Well documented functional interaction between nicotine and ethanol may explain their co‐abuse. We have previously reported that attenuation of ethanol ataxia occurs via nAChR subtypes α 4 β 2 and α 7 . Now we report possible development of cross‐tolerance between these two psychoactive drugs. CD‐1 male mice weighing 24‐28g were implanted with guide cannulas for chronic intracerebellar (ICB) infusion of drugs. Ataxia was assessed by Rotorod at 15, 30, 45 and 60 min after ethanol (2g/kg;i.p.) challenge. Immunohistochemical study on mice brains was done using α 4 and α 7 subtype selective antibodies. Chronic ICB infusion of α 4 β 2 ‐ and α 7 ‐ selective agonists, RJR‐2403 (31.25, 62.5, 125ng) for 1,3,5,7 days and PNU 282987 (25ng, 250ng, 2.5 μg) for 1, 2, 3, 5 days, respectively, attenuated acute ethanol ataxia dose‐dependently indicating the development of cross‐tolerance between ethanol ataxia and α 4 β 2 and α 7 agonists.
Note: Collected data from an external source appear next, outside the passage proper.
(** * blockdev.c: a blk-mq block driver, its request path and its lifecycle

    A shallow embedding of [src/blockdev.c].  The driver's C functions become
    computations in a small state-and-fault monad over a [kernel] record that
    holds what the functions can observe or change: the log written by
    [printk]/[pr_info], the calls made into the block layer, the page memory
    that carries the segments of a request, the bytes of the buffer behind
    [dev->data], and the two globals [major_num] and [dev].

    Integer types follow the LP64 Linux ABI: [unsigned int] is 32 bits,
    [unsigned long], [sector_t] and [loff_t] are 64 bits. *)

From Stdlib Require Import ZArith List String Ascii Bool Lia.
Import ListNotations.
Local Open Scope Z_scope.

(** ** Constants *)

Definition BLOCK_DEV_NAME : string := "my_block_device".
Definition NR_SECTORS : Z := 1024.
Definition K_SECTOR_SIZE : Z := 512.
Definition BUFFER_SIZE : Z := 8.

(** Modelled from the spec: [SECTOR_SHIFT] is a macro of the host's headers,
    absent from the sources; the spec fixes the sector size at 512 bytes,
    that is a shift of 9. *)
Definition SECTOR_SHIFT : Z := 9.

(** Modelled from the spec: the error numbers behind [-EBUSY] and [-ENOMEM]
    are host constants, absent from the sources; the spec only asks for an
    error status code, the values are the host's usual ones. *)
Definition EBUSY : Z := 16.
Definition ENOMEM : Z := 12.

Definition nl : string := String (ascii_of_nat 10) EmptyString.

(** ** Machine integers *)

(** [unsigned int] *)
Definition u32 (x : Z) : Z := x mod 2 ^ 32.
(** [unsigned long], [sector_t] *)
Definition u64 (x : Z) : Z := x mod 2 ^ 64.
(** [loff_t]: conversion of a 64-bit pattern to the signed type *)
Definition s64 (x : Z) : Z := (x + 2 ^ 63) mod 2 ^ 64 - 2 ^ 63.

(** ** Pointers *)

Inductive ptr : Type :=
| NULL
| ERR_PTR (errno : Z)
| Obj (id : nat).

Definition is_null (p : ptr) : bool :=
  match p with NULL => true | _ => false end.

Definition is_obj (p : ptr) : bool :=
  match p with Obj _ => true | _ => false end.

(** ** Requests *)

Inductive direction : Type := READ | WRITE.

Definition direction_eqb (a b : direction) : bool :=
  match a, b with
  | READ, READ | WRITE, WRITE => true
  | _, _ => false
  end.

(** [struct bio_vec]: a page, an offset into it and a length ([unsigned int]) *)
Record bio_vec : Type := mk_bio_vec {
  bv_page : nat;
  bv_offset : Z;
  bv_len : Z
}.

(** What the driver reads of a [struct request]: the starting sector
    ([blk_rq_pos]), the direction ([rq_data_dir]) and the segments that
    [rq_for_each_segment] walks, in the order it yields them. *)
Record request : Type := mk_request {
  rq_tag : nat;
  __sector : Z;
  cmd_dir : direction;
  segments : list bio_vec
}.

Definition blk_rq_pos (rq : request) : Z := __sector rq.
Definition rq_data_dir (rq : request) : direction := cmd_dir rq.

Record blk_mq_queue_data : Type := mk_queue_data { bd_rq : request }.

Inductive blk_status_t : Type := BLK_STS_OK | BLK_STS_IOERR.

(** ** The driver's structures *)

(** [struct my_block_dev].  The embedded [tag_set] and [lock] are only ever
    handed to the host by address; the host's side of them is accounted for
    by the calls below. *)
Record my_block_dev : Type := mk_dev {
  gd : ptr;
  queue : ptr;
  data : ptr;
  size : Z
}.

Definition zeroed_dev : my_block_dev :=
  {| gd := NULL; queue := NULL; data := NULL; size := 0 |}.

Inductive block_device_operations : Type := my_bops.
Inductive blk_mq_ops : Type := my_bmq_ops.

(** The fields of [struct gendisk] that [init_fn] fills in. *)
Record gendisk : Type := mk_gendisk {
  major : Z;
  first_minor : Z;
  fops : option block_device_operations;
  gd_queue : ptr;
  private_data : bool;   (* true once it points at the descriptor *)
  disk_name : string;
  capacity : Z
}.

Definition blank_gendisk : gendisk :=
  {| major := 0; first_minor := 0; fops := None; gd_queue := NULL;
     private_data := false; disk_name := EmptyString; capacity := 0 |}.

(** ** Calls into the block layer *)

Inductive hcall : Type :=
| Cregister_blkdev (requested : Z) (name : string) (ret : Z)
| Cunregister_blkdev (number : Z) (name : string)
| Calloc_disk (minors : Z) (ret : ptr)
| Cblk_mq_init_sq_queue (ops : blk_mq_ops) (depth : Z) (ret : ptr)
| Cset_capacity (gd : ptr) (sectors : Z)
| Ckmalloc (bytes : Z) (ret : ptr)
| Cadd_disk (gd : ptr)
| Cdel_gendisk (gd : ptr)
| Cput_disk (gd : ptr)
| Cblk_mq_free_tag_set
| Cblk_cleanup_queue (q : ptr)
| Ckfree (p : ptr)
| Cblk_mq_start_request (rq : request)
| Cblk_update_request (rq : request) (status : blk_status_t) (nr_bytes : Z)
                      (ret : bool)
| C__blk_mq_end_request (rq : request) (status : blk_status_t).

(** What the host answers when called.  These are the inputs of the driver
    that do not come from its own state. *)
Record host : Type := mk_host {
  register_blkdev_ret : Z -> Z;
  alloc_disk_ret : ptr;
  blk_mq_init_sq_queue_ret : ptr;
  kmalloc_ret : ptr;
  blk_update_request_ret : request -> blk_status_t -> Z -> bool
}.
Cross‐tolerance was maximal after 5‐day RJR‐2403 treatment and lasted 48 h. However, the cross‐tolerance peaked after 1‐day treatment with PNU 282987 and lasted 72h. Pretreatment with α 4 β 2 ‐ and α 7 ‐selective antagonists, DH βE and MLA, abolished the cross‐tolerance indicating nAChR α 4 β 2 and α 7 participation . Immunoreactivity was high for α 4 and α 7 subtypes in Purkinje cells but sparse in molecular and granular layers. Overall, the results indicate development of cross tolerance between nAChR subtype α 4 β 2 and α7 selective agonists and ethanol induced ataxia. The observed cross tolerance probably suggests that alcoholics sustain high smoking rate in an attempt to overcome ethnaol's ataxia and other CNS effects thereby contributing to co‐abuse of nicotine and ethanol and subsequent high co‐morbidity associated with these drugs.